▶ Action item
The answer must consist of every line in the data that contains "else".

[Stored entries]
****************************************

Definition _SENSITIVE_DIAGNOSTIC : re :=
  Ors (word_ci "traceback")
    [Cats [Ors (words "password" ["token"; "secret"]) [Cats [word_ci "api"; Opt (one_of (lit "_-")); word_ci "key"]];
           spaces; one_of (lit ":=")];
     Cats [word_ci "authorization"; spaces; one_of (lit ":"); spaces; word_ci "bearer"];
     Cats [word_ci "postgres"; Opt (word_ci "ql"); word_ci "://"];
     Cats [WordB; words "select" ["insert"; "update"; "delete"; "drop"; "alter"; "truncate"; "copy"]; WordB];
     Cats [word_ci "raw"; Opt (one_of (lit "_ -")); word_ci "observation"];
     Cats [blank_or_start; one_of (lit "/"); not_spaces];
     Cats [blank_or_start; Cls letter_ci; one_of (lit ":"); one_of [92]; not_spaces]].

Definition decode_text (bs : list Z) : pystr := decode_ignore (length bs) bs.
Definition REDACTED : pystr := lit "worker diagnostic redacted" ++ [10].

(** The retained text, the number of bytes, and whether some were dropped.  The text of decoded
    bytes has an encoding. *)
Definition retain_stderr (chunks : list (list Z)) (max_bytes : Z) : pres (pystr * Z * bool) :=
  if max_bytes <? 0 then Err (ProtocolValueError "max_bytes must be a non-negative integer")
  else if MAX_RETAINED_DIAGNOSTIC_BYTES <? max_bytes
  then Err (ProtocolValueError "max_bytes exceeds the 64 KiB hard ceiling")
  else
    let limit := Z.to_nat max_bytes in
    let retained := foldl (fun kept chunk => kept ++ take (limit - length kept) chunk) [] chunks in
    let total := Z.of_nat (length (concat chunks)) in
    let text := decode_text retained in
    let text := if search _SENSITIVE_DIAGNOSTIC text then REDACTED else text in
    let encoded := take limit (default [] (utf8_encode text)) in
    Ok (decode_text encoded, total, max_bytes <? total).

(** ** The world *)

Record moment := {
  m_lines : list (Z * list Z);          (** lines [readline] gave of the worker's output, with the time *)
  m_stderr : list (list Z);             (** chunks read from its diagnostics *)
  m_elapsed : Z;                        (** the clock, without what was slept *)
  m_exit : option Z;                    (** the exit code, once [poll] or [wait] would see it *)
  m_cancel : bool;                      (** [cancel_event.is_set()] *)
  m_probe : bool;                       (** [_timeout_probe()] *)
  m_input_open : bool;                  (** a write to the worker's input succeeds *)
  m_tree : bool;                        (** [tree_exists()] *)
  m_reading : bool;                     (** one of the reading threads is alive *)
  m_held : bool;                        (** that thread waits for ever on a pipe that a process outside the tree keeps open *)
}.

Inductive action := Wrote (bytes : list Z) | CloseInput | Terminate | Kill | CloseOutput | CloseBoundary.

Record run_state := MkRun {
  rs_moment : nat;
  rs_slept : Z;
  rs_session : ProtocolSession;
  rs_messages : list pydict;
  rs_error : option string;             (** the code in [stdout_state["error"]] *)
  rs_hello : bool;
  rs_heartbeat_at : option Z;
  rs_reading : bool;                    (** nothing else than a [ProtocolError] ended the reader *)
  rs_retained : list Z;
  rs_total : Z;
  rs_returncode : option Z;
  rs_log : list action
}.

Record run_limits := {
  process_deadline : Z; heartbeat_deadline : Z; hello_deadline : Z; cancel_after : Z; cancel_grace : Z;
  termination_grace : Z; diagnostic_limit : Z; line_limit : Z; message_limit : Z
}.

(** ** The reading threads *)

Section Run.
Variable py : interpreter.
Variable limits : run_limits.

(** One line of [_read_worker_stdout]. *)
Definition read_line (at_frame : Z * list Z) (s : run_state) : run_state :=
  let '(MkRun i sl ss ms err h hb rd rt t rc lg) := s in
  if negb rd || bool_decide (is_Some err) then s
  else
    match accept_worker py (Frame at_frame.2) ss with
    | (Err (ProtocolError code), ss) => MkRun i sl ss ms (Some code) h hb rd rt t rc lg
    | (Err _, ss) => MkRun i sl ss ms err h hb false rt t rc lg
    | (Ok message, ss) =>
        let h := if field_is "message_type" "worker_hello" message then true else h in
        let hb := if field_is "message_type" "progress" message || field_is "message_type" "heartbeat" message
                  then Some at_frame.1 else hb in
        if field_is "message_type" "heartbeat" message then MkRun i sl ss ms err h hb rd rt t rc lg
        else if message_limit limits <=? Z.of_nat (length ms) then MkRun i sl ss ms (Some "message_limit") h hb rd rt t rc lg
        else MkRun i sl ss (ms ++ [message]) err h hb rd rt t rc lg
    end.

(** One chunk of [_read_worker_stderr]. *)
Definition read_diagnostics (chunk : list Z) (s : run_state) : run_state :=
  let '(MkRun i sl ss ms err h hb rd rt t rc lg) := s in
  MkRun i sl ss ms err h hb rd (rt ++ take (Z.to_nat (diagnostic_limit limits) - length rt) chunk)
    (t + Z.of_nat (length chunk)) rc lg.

****************************************

▶ Response box
  else if MAX_RETAINED_DIAGNOSTIC_BYTES <? max_bytes
  else
    let text := if search _SENSITIVE_DIAGNOSTIC text then REDACTED else text in
  rs_reading : bool;                    (** nothing else than a [ProtocolError] ended the reader *)
  else
        let h := if field_is "message_type" "worker_hello" message then true else h in
                  then Some at_frame.1 else hb in
        else if message_limit limits <=? Z.of_nat (length ms) then MkRun i sl ss ms (Some "message_limit") h hb rd rt t rc lg
        else MkRun i sl ss (ms ++ [message]) err h hb rd rt t rc lg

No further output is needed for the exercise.